---------- Provided entries
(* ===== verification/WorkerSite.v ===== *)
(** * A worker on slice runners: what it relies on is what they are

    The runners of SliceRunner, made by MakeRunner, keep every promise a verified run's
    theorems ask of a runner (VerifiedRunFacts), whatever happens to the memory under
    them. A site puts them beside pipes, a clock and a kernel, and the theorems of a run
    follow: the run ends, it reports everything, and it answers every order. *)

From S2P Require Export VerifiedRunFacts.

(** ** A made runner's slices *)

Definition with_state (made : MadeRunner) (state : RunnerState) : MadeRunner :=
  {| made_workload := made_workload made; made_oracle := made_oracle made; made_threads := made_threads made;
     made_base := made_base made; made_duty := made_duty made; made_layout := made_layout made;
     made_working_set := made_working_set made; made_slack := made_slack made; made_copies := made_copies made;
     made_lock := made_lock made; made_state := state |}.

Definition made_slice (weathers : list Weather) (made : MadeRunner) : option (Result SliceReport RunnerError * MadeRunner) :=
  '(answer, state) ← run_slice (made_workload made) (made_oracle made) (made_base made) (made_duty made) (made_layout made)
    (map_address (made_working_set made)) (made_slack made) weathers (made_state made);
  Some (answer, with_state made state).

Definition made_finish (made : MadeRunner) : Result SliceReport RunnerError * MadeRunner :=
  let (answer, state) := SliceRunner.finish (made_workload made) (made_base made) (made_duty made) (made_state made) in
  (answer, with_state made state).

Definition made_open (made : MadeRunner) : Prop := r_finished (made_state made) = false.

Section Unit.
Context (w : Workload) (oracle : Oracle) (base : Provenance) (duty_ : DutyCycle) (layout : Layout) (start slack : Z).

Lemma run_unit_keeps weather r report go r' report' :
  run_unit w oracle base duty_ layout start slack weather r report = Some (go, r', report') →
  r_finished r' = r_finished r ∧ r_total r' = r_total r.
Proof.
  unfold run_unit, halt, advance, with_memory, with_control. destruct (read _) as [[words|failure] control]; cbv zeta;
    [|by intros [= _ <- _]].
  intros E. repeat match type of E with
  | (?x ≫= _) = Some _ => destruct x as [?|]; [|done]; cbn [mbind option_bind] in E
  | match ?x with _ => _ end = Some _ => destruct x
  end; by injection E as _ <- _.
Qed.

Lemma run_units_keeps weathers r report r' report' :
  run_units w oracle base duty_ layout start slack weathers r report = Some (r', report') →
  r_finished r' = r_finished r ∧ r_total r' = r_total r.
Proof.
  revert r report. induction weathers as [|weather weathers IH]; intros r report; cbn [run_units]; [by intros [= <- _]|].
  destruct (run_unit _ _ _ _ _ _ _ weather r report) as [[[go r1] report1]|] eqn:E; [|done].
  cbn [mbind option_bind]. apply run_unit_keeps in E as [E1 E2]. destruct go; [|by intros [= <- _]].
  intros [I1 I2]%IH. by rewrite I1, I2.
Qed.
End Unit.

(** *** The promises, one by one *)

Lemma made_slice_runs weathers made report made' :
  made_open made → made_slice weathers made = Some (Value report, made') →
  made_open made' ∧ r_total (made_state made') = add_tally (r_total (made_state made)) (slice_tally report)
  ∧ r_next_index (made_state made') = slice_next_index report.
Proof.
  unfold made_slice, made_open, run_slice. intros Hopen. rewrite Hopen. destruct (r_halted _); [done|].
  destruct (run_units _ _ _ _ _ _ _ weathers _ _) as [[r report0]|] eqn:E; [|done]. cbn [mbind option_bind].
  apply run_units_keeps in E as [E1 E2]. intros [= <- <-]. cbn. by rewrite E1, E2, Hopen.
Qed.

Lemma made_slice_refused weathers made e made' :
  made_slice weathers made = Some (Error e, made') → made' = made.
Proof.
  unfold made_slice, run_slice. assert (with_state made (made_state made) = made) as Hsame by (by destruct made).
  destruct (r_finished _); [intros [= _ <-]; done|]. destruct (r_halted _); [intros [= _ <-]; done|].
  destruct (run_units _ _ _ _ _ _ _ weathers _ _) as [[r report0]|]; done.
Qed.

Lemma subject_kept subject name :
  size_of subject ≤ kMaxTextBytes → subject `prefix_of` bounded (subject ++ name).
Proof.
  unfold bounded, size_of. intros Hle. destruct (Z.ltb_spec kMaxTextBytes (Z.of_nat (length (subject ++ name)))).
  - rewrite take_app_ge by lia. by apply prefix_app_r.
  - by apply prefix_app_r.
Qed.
--------------------
---------- Provided entries
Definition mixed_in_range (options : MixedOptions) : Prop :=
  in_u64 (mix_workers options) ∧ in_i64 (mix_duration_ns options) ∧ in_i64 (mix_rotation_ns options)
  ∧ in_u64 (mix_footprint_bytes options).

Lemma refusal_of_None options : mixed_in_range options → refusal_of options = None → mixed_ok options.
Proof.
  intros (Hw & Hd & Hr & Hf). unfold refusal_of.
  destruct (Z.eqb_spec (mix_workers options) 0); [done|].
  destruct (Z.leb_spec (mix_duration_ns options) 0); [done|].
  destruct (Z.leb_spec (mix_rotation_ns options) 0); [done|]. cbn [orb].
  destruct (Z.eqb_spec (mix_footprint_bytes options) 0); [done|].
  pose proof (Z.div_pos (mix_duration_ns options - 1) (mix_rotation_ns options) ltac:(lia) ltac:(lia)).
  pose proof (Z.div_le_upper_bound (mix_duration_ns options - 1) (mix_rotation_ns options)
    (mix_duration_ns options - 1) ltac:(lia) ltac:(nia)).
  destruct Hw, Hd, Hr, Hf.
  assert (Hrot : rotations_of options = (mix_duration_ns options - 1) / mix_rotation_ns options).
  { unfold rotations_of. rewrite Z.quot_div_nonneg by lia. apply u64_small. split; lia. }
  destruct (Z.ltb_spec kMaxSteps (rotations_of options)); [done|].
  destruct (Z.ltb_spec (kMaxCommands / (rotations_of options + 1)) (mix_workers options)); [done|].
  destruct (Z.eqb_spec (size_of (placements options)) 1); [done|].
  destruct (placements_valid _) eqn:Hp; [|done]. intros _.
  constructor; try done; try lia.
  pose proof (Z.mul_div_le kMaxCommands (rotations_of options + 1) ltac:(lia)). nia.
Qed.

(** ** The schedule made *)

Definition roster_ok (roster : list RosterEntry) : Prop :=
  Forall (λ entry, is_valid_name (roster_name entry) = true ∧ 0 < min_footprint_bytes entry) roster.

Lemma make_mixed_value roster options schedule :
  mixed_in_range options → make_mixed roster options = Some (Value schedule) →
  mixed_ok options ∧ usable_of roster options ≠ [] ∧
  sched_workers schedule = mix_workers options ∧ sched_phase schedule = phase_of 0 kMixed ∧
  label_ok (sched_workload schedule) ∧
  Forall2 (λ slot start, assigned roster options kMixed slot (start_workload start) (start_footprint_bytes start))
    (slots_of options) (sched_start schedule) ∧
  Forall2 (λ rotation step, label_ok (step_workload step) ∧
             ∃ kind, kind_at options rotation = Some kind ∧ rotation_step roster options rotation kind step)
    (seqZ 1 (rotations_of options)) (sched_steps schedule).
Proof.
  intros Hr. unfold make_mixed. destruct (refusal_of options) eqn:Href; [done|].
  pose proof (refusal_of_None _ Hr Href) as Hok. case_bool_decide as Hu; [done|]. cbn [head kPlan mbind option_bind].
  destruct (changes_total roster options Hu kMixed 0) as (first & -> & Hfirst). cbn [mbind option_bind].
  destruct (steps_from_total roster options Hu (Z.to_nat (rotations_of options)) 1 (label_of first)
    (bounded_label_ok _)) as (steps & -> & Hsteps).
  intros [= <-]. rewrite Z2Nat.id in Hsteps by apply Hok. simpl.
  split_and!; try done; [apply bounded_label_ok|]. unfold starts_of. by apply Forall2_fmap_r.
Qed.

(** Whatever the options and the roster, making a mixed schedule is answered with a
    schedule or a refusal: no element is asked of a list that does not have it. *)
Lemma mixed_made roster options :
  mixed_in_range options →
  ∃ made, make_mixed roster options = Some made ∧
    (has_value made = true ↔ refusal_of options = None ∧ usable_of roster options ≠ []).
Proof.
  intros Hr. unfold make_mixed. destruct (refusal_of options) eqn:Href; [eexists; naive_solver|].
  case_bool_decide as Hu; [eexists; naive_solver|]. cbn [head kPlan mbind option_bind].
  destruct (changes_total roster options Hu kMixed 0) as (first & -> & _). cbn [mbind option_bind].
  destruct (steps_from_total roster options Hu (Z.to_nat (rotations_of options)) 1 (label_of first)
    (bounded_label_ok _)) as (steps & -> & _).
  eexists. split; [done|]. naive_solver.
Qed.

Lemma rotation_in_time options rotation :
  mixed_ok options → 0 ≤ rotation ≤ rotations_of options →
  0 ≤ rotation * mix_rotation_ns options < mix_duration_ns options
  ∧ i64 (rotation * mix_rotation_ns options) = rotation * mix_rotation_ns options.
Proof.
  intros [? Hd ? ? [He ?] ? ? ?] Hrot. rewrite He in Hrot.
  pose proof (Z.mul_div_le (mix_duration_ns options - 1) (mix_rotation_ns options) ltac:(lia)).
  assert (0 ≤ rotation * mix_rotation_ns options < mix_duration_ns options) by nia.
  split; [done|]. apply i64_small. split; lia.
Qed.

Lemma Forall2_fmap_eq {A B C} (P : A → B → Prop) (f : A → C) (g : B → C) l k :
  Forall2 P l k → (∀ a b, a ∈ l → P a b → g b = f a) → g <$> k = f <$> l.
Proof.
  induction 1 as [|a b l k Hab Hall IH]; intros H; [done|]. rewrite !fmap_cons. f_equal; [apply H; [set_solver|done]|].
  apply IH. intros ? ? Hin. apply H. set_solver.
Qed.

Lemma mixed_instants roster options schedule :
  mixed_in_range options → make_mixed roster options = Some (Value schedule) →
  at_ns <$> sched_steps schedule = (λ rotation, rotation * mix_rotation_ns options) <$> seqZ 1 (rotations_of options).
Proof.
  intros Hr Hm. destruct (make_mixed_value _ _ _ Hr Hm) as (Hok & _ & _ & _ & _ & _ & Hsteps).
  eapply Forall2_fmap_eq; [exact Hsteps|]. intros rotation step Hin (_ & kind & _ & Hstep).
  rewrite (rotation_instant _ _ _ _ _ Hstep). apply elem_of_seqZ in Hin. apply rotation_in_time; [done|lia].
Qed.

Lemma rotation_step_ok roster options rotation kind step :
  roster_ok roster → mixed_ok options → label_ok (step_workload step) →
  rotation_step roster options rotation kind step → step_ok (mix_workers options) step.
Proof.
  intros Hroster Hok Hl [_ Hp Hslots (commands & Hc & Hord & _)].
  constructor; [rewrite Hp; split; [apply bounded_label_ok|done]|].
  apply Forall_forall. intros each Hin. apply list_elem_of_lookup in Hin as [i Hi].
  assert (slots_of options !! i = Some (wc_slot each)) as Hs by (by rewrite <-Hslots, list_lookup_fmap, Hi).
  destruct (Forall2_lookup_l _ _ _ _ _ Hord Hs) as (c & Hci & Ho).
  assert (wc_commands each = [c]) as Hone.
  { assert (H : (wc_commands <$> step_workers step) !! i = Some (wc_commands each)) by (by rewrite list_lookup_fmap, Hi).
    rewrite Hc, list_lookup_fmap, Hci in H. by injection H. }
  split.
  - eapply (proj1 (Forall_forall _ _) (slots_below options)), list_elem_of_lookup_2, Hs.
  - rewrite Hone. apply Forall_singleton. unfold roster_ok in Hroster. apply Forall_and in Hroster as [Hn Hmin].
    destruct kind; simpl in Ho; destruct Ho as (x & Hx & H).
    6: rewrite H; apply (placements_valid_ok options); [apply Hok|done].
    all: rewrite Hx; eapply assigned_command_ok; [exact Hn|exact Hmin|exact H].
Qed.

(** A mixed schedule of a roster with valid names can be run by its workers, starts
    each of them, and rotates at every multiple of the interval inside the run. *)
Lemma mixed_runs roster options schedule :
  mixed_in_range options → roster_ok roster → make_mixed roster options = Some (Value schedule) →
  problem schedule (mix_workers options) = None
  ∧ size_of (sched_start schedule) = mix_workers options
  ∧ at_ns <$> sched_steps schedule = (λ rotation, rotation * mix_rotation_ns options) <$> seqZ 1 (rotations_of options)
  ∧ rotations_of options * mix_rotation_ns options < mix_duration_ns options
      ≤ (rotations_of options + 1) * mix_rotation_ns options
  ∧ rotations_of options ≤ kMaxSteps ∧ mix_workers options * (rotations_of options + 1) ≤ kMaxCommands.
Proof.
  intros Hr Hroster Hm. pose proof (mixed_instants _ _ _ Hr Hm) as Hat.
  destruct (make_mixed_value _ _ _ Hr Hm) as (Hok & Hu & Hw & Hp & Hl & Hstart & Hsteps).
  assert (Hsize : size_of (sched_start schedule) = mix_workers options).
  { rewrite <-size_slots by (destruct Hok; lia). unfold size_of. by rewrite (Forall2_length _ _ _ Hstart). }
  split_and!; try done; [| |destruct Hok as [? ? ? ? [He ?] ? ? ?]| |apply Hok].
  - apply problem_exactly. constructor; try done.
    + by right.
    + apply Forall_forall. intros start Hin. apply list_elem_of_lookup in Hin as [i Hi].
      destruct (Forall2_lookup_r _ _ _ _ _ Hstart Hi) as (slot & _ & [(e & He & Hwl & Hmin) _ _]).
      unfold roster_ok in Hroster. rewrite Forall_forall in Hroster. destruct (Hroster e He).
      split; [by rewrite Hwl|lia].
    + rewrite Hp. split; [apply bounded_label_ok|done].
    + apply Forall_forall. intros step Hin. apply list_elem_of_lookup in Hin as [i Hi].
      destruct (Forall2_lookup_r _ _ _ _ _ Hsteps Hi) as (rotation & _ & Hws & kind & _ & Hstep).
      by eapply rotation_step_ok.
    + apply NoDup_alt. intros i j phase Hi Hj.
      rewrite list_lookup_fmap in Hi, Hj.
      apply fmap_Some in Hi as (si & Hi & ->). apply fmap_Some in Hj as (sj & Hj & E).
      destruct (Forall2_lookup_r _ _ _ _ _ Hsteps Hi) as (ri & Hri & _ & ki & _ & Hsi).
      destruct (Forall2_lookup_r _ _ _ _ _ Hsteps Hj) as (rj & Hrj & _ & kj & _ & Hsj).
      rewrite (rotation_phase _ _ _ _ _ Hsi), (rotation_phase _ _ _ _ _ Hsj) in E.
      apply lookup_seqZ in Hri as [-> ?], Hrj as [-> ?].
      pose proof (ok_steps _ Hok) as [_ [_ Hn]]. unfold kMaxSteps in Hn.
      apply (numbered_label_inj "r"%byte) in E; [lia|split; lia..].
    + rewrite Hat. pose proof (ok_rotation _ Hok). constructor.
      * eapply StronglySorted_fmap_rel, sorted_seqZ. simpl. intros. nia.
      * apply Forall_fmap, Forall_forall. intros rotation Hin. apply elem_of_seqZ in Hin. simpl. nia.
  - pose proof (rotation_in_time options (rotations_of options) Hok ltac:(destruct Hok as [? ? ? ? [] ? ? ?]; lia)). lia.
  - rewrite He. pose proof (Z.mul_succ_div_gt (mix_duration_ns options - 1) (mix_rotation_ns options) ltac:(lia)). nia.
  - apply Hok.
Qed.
--------------------
Task objective
Gather and copy every line of the data in which the string "Hmin" is found.

Output of the exercise
  - rewrite Hone. apply Forall_singleton. unfold roster_ok in Hroster. apply Forall_and in Hroster as [Hn Hmin].
    all: rewrite Hx; eapply assigned_command_ok; [exact Hn|exact Hmin|exact H].
      destruct (Forall2_lookup_r _ _ _ _ _ Hstart Hi) as (slot & _ & [(e & He & Hwl & Hmin) _ _]).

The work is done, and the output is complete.